"No," he mumbled. "Don't leave now. Just...just a few more minutes. Waited too long to get here...you gorgeous, gorgeous thing."
And then he was out, sinking into a warm, soft place that smelled of Theo. It was quiet there. It was peaceful. There were no dreams that night, just that fuzzy feeling of being wrapped up in the presence of the man he'd wanted for so long. Even when he awoke to a cold bed and an empty place beside him, he did so with the remnants of a smile, and that smile broadened into a satisfied smirk as he recalled all that had happened.

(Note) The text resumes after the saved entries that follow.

Lemma witchAction_returns (gameId : Z) (target : string) (save poison : bool)
    (actor : string) :
  returns_only (L:=L) confirmed_by_ledger
    (witchAction gameId target save poison actor).
Proof. unfold witchAction. returns_go. Qed.

Lemma hunterAction_returns (gameId : Z) (target actor : string) :
  returns_only (L:=L) confirmed_by_ledger (hunterAction gameId target actor).
Proof. unfold hunterAction. returns_go. Qed.

Lemma endVoting_returns (gameId : Z) :
  returns_only (L:=L) confirmed_by_ledger (endVoting gameId).
Proof.
  unfold endVoting. apply returns_try_catch.
  - apply returns_bind. intros [a|]; [|apply returns_throw].
    apply returns_bind. intros _. apply returns_bind. intros calldata.
    closure_inv.
  - intros e. apply returns_bind. intros _. apply returns_throw.
Qed.

Lemma werewolfAction_returns (gameId : Z) (target actor : string) :
  returns_only (L:=L)
    (fun tx l => confirmed_by_ledger tx l \/ tx = protected_target_handled)
    (werewolfAction gameId target actor).
Proof.
  unfold werewolfAction. apply returns_try_catch.
  - apply returns_bind. intros [a|]; [|apply returns_throw].
    apply returns_bind. intros _. apply returns_bind. intros calldata.
    apply returns_retryTransaction.
    apply returns_bind. intros _. apply returns_try_catch.
    + intros st v st'. generalize st v st'. closure_inv.
    + intros e st v st'. unfold night_action_catch.
      destruct e; [discriminate| |];
        (destruct (message_includes _ _); [|discriminate]);
        intros E; inversion E; auto.
  - intros e st v st'. unfold werewolfAction_catch.
    destruct (_ && _); intros E; [inversion E; auto|discriminate].
Qed.

(** X11.  A method returns a transaction only when the ledger accepted that very
    transaction and then confirmed it, and the ledger it leaves is the one
    right after that confirmation.  [werewolfAction] alone can also return
    the object it makes up for a protected target. *)
Theorem returned_transaction_was_confirmed (gameId : Z) (players : list string)
    (target lover1 lover2 actor : string) (save poison : bool)
    (caller : option string) (st : St L) (tx : Tx) :
  (fst (startGame gameId players actor st) = Return tx ->
   confirmed_by_ledger tx (ledger (snd (startGame gameId players actor st))))
  /\ (fst (vote gameId target actor st) = Return tx ->
      confirmed_by_ledger tx (ledger (snd (vote gameId target actor st))))
  /\ (fst (werewolfAction gameId target actor st) = Return tx ->
      confirmed_by_ledger tx (ledger (snd (werewolfAction gameId target actor st)))
      \/ tx = protected_target_handled)
  /\ (fst (cupidAction gameId lover1 lover2 actor st) = Return tx ->
      confirmed_by_ledger tx
        (ledger (snd (cupidAction gameId lover1 lover2 actor st))))
  /\ (fst (endVoting gameId st) = Return tx ->
      confirmed_by_ledger tx (ledger (snd (endVoting gameId st))))
  /\ (fst (passNight gameId caller st) = Return tx ->
      confirmed_by_ledger tx (ledger (snd (passNight gameId caller st))))
  /\ (fst (passDay gameId caller st) = Return tx ->
      confirmed_by_ledger tx (ledger (snd (passDay gameId caller st))))
  /\ (fst (witchAction gameId target save poison actor st) = Return tx ->
      confirmed_by_ledger tx
        (ledger (snd (witchAction gameId target save poison actor st))))
  /\ (fst (hunterAction gameId target actor st) = Return tx ->
      confirmed_by_ledger tx (ledger (snd (hunterAction gameId target actor st)))).
Proof.
  split; [apply returns_at, startGame_returns|].
  split; [apply returns_at, vote_returns|].
  split; [apply (returns_at _ _ _ _ (werewolfAction_returns gameId target actor))|].
  split; [apply returns_at, cupidAction_returns|].
  split; [apply returns_at, endVoting_returns|].
  split; [apply returns_at, passNight_returns|].
  split; [apply returns_at, passDay_returns|].
  split; [apply returns_at, witchAction_returns|].
  apply returns_at, hunterAction_returns.
Qed.

End ReturnFacts.

(** ** The two [catch] clauses of [werewolfAction] *)

Section NightAction.
Context {L : Type} `{LedgerBackend L}.

Lemma werewolfAction_unfold (gameId : Z) (target killer : string) :
  werewolfAction (L:=L) gameId target killer
  = try_catch (werewolfAction_try gameId target killer) werewolfAction_catch.
Proof. reflexivity. Qed.

Lemma night_action_catch_throws (e0 e : JsValue) (s s' : St L) :
  night_action_catch e0 s = (Throw e, s') ->
  instanceof_Error e && message_includes e "Target protected" = false.
Proof.
  unfold night_action_catch. destruct e0 as [|m|m].
  - intros E. inversion E. reflexivity.
  - destruct (message_includes (JsError m) _) eqn:Hm; run; intros E;
      inversion E; subst. rewrite Hm. apply andb_false_r.
  - destruct (message_includes (JsObject m) _) eqn:Hm; run; intros E;
      inversion E; subst. reflexivity.
Qed.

He reached out and touched the spot where Theo had lain, fingers gliding across the sheets as though he caressed the man's skin. He wondered what it would be like, now, to spend his daylight hours pretending that they weren't meeting in secret in the dark. Somehow, he thought it might actually be easier than pining away unrequited. As he'd told Theo: if he knew he could come back to this feeling every night, he might just be able to accomplish anything.
"Up. Up. I'm up," he mumbled to himself, breathing deep and rolling over and planting his bare feet on the cold floor. He stood, aching and trembling, his first order of business a shameful one. After the whiskey, he pulled on his shirt from the day before, shoved his feet in his boots, and collected his things for a smoke and a wash up. He paused by the door, eyeing the one between his room and Theo's, sorely tempted to do what he knew he shouldn't at this hour.
And then he saw it: a note. A short note. Theo's perfect, careful handwriting. Words rang hollow in his tired mind: I'm sorry. Take care of the dog. "No. No no no. No no no — "
Without reading it, he unlatched the nanny door and burst into silence and the pale light of a dreary winter morning. He was halfway to Theo's bed before the man shifted and muttered in his sleep. Alive. He was alive. He was fine. The breath that had caught in Fletcher's chest left him. He took another as though breathing in the sight of the nobleman would steady him again. He lingered — longer than he should have, but he did it anyway, indulging in the knowledge that Theo was safe and warm and content. At last, he nodded to himself and stepped back into his own room, closing the door firmly. He picked up the note, eye tracing every loop and line and dot.
"Morning!
Reminder we have Edwina coming today and you have training Neal. Please see that he is on his best behavior."
Theo had left a thumbprint at the bottom as a signature. Fletch smirked at it. The man had been careful not to give a single thing away in what he'd written, but that thumbprint couldn't have read more like a heart if he'd tried. But...he was right. Today was tactical. Today was the start of an operation. He had to wrest his mind away from where they'd been last night, and Theo did, too. "Okay, Pretty Boy," he said to the paper. "Message received. Let's do this."
An hour later, with Niles swapped in to guard Theo, Fletch had bathed and changed and downed his coffee and his pasty with a startling new exuberance for life. As he strode down the hall to meet Neal, he caught sight of his reflection in an oversized mirror. The man who'd glanced back at him in passing was one he'd not truly seen in years: confident, sharp-eyed, and cocky as hell. A rogue, some might call him. A heartbreaker and a rake. But what he saw in it was something else entirely:
Heart and soul, he was Theo's bastard man.